Upper Ave. Nat'l Bk. v. First Arlington Nat'l Bk.
This text of 400 N.E.2d 1105 (Upper Ave. Nat'l Bk. v. First Arlington Nat'l Bk.) is published on Counsel Stack Legal Research, covering Appellate Court of Illinois primary law. Counsel Stack provides free access to over 12 million legal documents including statutes, case law, regulations, and constitutions.
Opinion
UPPER AVENUE NATIONAL BANK OF CHICAGO, Plaintiff,
v.
FIRST ARLINGTON NATIONAL BANK OF ARLINGTON HEIGHTS et al., Defendants. (AMERICAN ENGINEERING, INC., Cross-Plaintiff and Appellee,
v.
JOHN S. LIVADITIS et al., Cross-Defendants and Appellants.)
Illinois Appellate Court Second District.
*209 *210 John D. Kightlinger, of Meinhardt & Kightlinger, Ltd., of Arlington Heights, for appellants.
Victor Potysman, of Chicago, for appellee.
Judgment affirmed.
Mr. JUSTICE LINDBERG delivered the opinion of the court:
Cross-defendants, John S. Livaditis and Claire Livaditis (hereinafter the Livaditises), appeal from an order of the Circuit Court of Lake County which allowed a motion by cross-plaintiff, American Engineering, Inc. (hereinafter American), for judgment on the pleadings. The only question presented is whether the release pleaded by the Livaditises was valid.
1 On review of an order granting judgment on the pleadings, we must ascertain whether the trial court correctly determined that no genuine issue as to any material fact was presented by the pleadings; if there was no such issue, then we must determine whether judgment was correctly entered for American. (Baillon v. S.S. Kresge Co. (1972), 4 Ill. App.3d 82, 84, 277 N.E.2d 719.) To that end we will summarize the facts before the trial court as established by the pleadings.

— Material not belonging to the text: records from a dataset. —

(** * Ground-station backend: telemetry validator, packet-gap tracker,
      command formatter, display model and CSV replayer.

    Shallow embedding of
      - [schema.py], [config.py]
      - [receiver_udp.py]   ([parse_and_validate], the body of [main]'s loop)
      - [cmd_sender_udp.py] ([format_cmd])
      - [gs_gui2.py]        ([TelemetryModel.append_csv_line], [CsvReplayer._loop])

    Text is a [string] of ASCII characters: the receiver builds every line
    with [data.decode("ascii", errors="ignore")], so no other code point
    reaches the validator.  The Python built-ins below are given on that
    alphabet; codes above 127 are treated as neither space, digit nor letter. *)

From Stdlib Require Import String Ascii List ZArith NArith Bool Lia.
Import ListNotations.

Open Scope string_scope.
Open Scope Z_scope.

(** ** Outcome of a call that may raise *)

Inductive result (E A : Type) : Type :=
| Ok (a : A)
| Raise (e : E).

Arguments Ok {E A} a.
Arguments Raise {E A} e.

Definition bind {E A B : Type} (m : result E A) (k : A -> result E B) : result E B :=
  match m with
  | Ok a => k a
  | Raise e => Raise e
  end.

(** [ensure b e] is the statement [if not b: raise e]. *)
Definition ensure {E : Type} (b : bool) (e : E) : result E unit :=
  if b then Ok tt else Raise e.
(** *** The empty result *)

(** C6. When the cache holds nothing for the key of the query, so that
    the providers are consulted, and every provider in the shuffled order
    fails or returns zero results, [runWebSearch] returns (it does not
    throw) the payload with [results: []], [count: 0] and the error
    string, and the cache then holds exactly that payload under the key
    of the query, stamped with the time of the write. *)
Theorem runWebSearch_no_results (env : Env) (params : SearchParams)
    (w : World) :
  readCache (entries (SEARCH_CACHE w)) (cacheKeyOf env params) = None ->
  Forall (fun i => provider_fails
            (search_reply env
               (searchRequest (param_query params) (param_language params)
                  (param_timeoutSeconds params) i)))
    (shuffle env SEARXNG_INSTANCES) ->
  exists payload w',
    runWebSearch env params w = (payload, w')
    /\ results payload = []
    /\ count payload = 0
    /\ error payload = Some (js "No results found from any SearXNG instance")
    /\ query payload = param_query params
    /\ cached payload = None
    /\ entries (SEARCH_CACHE w')
       = <[cacheKeyOf env params := mkEntry payload (now w')]>
           (entries (SEARCH_CACHE w))
    /\ readCache (entries (SEARCH_CACHE w')) (cacheKeyOf env params)
       = Some (mkEntry payload (now w')).
Proof.
  intros Hmiss Hfail. unfold runWebSearch, searchWithSearXNG.
  unfold bind at 1, read_search_cache. rewrite Hmiss.
  unfold bind at 1, date_now at 1. unfold bind at 1.
  destruct (try_instances_exhausted env (param_query params)
              (param_count params) (param_language params)
              (param_timeoutSeconds params) _ w Hfail)
    as (w1 & Hrun & _ & Hcache).
  rewrite Hrun. unfold bind, date_now, write_search_cache, ret.
  eexists _, _. split; [reflexivity|]. simpl. rewrite Hcache.
  repeat split; try reflexivity.
  unfold readCache. rewrite lookup_insert_eq. reflexivity.
Qed.

Lemma runWebSearch_no_results_witness :
  exists payload w',
    runWebSearch all_unreachable (test_query 3600000) (start_world 0)
    = (payload, w')
    /\ results payload = []
    /\ count payload = 0
    /\ error payload = Some (js "No results found from any SearXNG instance")
    /\ readCache (entries (SEARCH_CACHE w'))
         (cacheKeyOf all_unreachable (test_query 3600000))
       = Some (mkEntry payload (now w')).
Proof.
  destruct (runWebSearch_no_results all_unreachable (test_query 3600000)
              (start_world 0))
    as (payload & w' & Hrun & Hres & Hcount & Herr & _ & _ & _ & Hread).
  - reflexivity.
  - repeat constructor.
  - exists payload, w'. repeat split; assumption.
Defined.

(** *** Content extraction *)

(** C7. When the extraction service answers with a text, the step returns
    it unchanged if it has at most 5000 units; if it is longer, the step
    returns its first 5000 units followed by the marker, which comes on
    top of the 5000 units of content. *)
Theorem fetchWithJinaReader_truncation (env : Env) (target : jsstring)
    (timeoutSeconds : Z) (text : jsstring) (w : World) :
  jina_reply env {| req_jinaUrl := jinaUrl target;
                    req_jinaTimeoutMs := timeoutSeconds * 1000 |}
  = Response true (Some text) ->
  exists r w',
    fetchWithJinaReader env target timeoutSeconds w = (Some r, w')
    /\ (5000 < len text ->
        r = take (Z.to_nat 5000) text ++ LF :: js "...[content truncated]"
        /\ len (take (Z.to_nat 5000) text) = 5000
        /\ len r = 5000 + len (LF :: js "...[content truncated]"))
    /\ (len text <= 5000 -> r = text).
Proof.
  intros Hreply. unfold fetchWithJinaReader, bind, fetch. rewrite Hreply.
  eexists _, _. split; [reflexivity|]. unfold limit_content, MAX_CONTENT_LENGTH.
  split; intros Hlen.
  - destruct (Z.ltb_spec 5000 (len text)) as [_|?]; [|lia].
    rewrite slice_0_take by lia.
    assert (Hcut : len (take (Z.to_nat 5000) text) = 5000).
    { unfold len in *. rewrite length_take. lia. }
    split; [reflexivity|]. split; [exact Hcut|].
    rewrite len_app, Hcut. reflexivity.
  - destruct (Z.ltb_spec 5000 (len text)) as [?|_]; [lia|]. reflexivity.
Qed.

Lemma fetchWithJinaReader_truncation_witness :
  exists r w',
    fetchWithJinaReader long_page (js "https://example.org/") 10
      (start_world 0) = (Some r, w')
    /\ r = repeat 97%N (Z.to_nat 5000) ++ LF :: js "...[content truncated]"
    /\ len r = 5023.
Proof.
  destruct (fetchWithJinaReader_truncation long_page
              (js "https://example.org/") 10
              (repeat 97%N (Z.to_nat 5001)) (start_world 0) eq_refl)
    as (r & w' & Hrun & Hlong & _).
  assert (Hlen : 5000 < len (repeat 97%N (Z.to_nat 5001))).
  { unfold len. rewrite repeat_length. lia. }
  destruct (Hlong Hlen) as (Hr & _ & Hl).
  exists r, w'. split; [exact Hrun|]. split.
  - rewrite Hr. vm_compute. reflexivity.
  - rewrite Hl. reflexivity.
Defined.

Example short_page_unchanged :
  limit_content (js "short page") = js "short page".
Proof. reflexivity. Qed.

(** *** Cache reads *)

(** [readCache] hands out whatever the map holds: neither the clock nor
    a time to live enters. *)
Lemma readCache_present {T} (cache : gmap jsstring (CacheEntry T))
    (key : jsstring) (entry : CacheEntry T) :
  cache !! key = Some entry -> readCache cache key = Some entry.
Proof. intros H. unfold readCache. rewrite H. reflexivity. Qed.

(** A stored entry is a hit for [runWebSearch] at any time and for any
    configured time to live: the payload comes back marked [cached], no
    request is issued and the world is left as it was. *)
Lemma runWebSearch_hit (env : Env) (params : SearchParams) (w : World)
    (entry : CacheEntry Payload) :
  entries (SEARCH_CACHE w) !! cacheKeyOf env params = Some entry ->
  runWebSearch env params w = (mark_cached (value entry), w).
Proof.
  intros H. unfold runWebSearch, bind, read_search_cache.
  rewrite (readCache_present _ _ _ H). reflexivity.
Qed.

(** The deferred cleanup leaves an entry alone while it is younger than
    the time to live the timer was scheduled with. *)
Lemma cleanup_keeps_young {T} (t : Z) (key : jsstring) (ttlMs : Z)
    (cache : gmap jsstring (CacheEntry T)) (entry : CacheEntry T) :
  cache !! key = Some entry -> t - timestamp entry < ttlMs ->
  cleanup t key ttlMs cache = cache.
Proof.
  intros H Hage. unfold cleanup. rewrite H.
  destruct (Z.leb_spec ttlMs (t - timestamp entry)); [lia | reflexivity].
Qed.

Lemma cleanup_drops_old {T} (t : Z) (key : jsstring) (ttlMs : Z)
    (cache : gmap jsstring (CacheEntry T)) (entry : CacheEntry T) :
  cache !! key = Some entry -> ttlMs <= t - timestamp entry ->
  cleanup t key ttlMs cache !! key = None.
Proof.
  intros H Hage. unfold cleanup. rewrite H.
  destruct (Z.leb_spec ttlMs (t - timestamp entry)); [|lia].
  apply lookup_delete_eq.
Qed.

(** C1, evaluated.  The payload cached for the query ["test"] at time 200
    is served as a hit (a) one hour and one millisecond later to a call
    configured with a time to live of one hour, the cleanup being due but
    not yet run, and (b) two minutes later to a call configured with a
    time to live of one minute, every due timer having run.  In both
    cases [isCacheValid] rejects the entry at that time, and no request
    is issued. *)
Theorem runWebSearch_serves_expired_entry :
  (exists entry,
     readCache (entries (SEARCH_CACHE cleanup_pending))
       (cacheKeyOf all_unreachable (test_query 3600000)) = Some entry
     /\ now cleanup_pending - timestamp entry = 3600001
     /\ isCacheValid (now cleanup_pending) (Some entry) 3600000 = false
     /\ runWebSearch all_unreachable (test_query 3600000) cleanup_pending
        = (mark_cached (value entry), cleanup_pending))
  /\
  (exists entry,
     readCache (entries (SEARCH_CACHE two_minutes_later))
       (cacheKeyOf all_unreachable (test_query 60000)) = Some entry
     /\ now two_minutes_later - timestamp entry = 120000
     /\ isCacheValid (now two_minutes_later) (Some entry) 60000 = false
     /\ runWebSearch all_unreachable (test_query 60000) two_minutes_later
        = (mark_cached (value entry), two_minutes_later)).
Proof.
  split.
  - assert (H : exists entry,
               entries (SEARCH_CACHE cleanup_pending)
                 !! cacheKeyOf all_unreachable (test_query 3600000)
               = Some entry /\ timestamp entry = 200).
    { eexists. split; [vm_compute; reflexivity | reflexivity]. }
    destruct H as (entry & Hlook & Hstamp). exists entry.
    split; [apply readCache_present; exact Hlook|].
    split; [rewrite Hstamp; reflexivity|].
    split; [unfold isCacheValid; rewrite Hstamp; reflexivity|].
    apply runWebSearch_hit. exact Hlook.
  - assert (H : exists entry,
               entries (SEARCH_CACHE two_minutes_later)
                 !! cacheKeyOf all_unreachable (test_query 60000)
               = Some entry /\ timestamp entry = 200).
    { eexists. split; [vm_compute; reflexivity | reflexivity]. }
    destruct H as (entry & Hlook & Hstamp). exists entry.
    split; [apply readCache_present; exact Hlook|].
    split; [rewrite Hstamp; reflexivity|].
    split; [unfold isCacheValid; rewrite Hstamp; reflexivity|].
    apply runWebSearch_hit. exact Hlook.
Qed.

John Livaditis owned certain real property which was held in trust with the First Arlington National Bank of Arlington Heights. Livaditis, through his trustee, entered into a contract with American to perform heating and air-conditioning services for a K-Mart building that was being constructed on the property. When the project ran into financial difficulties, Livaditis induced American to accept a note for the last 10 percent on the amount originally due, that is, $13,515 plus 10 percent interest. At the same time, Livaditis made a collateral assignment of $13,515 for security purposes.
American filed a cross-complaint against Livaditis on the note and a mechanics' lien foreclosure. Subsequently, Livaditis entered into a release agreement with American, where Livaditis paid the sum of $8,000 to American in satisfaction of the amount due and owing. Notwithstanding the agreement, American continued to demand payment of the balance, which Livaditis has refused to pay.
This is an action at law in two counts. In count I of its amended cross-complaint, American seeks the balance due on the note after crediting the payment of $8,000, that is, $5,515 plus 10 percent interest due on the original balance. In count II, American essentially re-alleges count I and seeks the same balance due from Claire Livaditis based upon a guarantee of the note executed by her.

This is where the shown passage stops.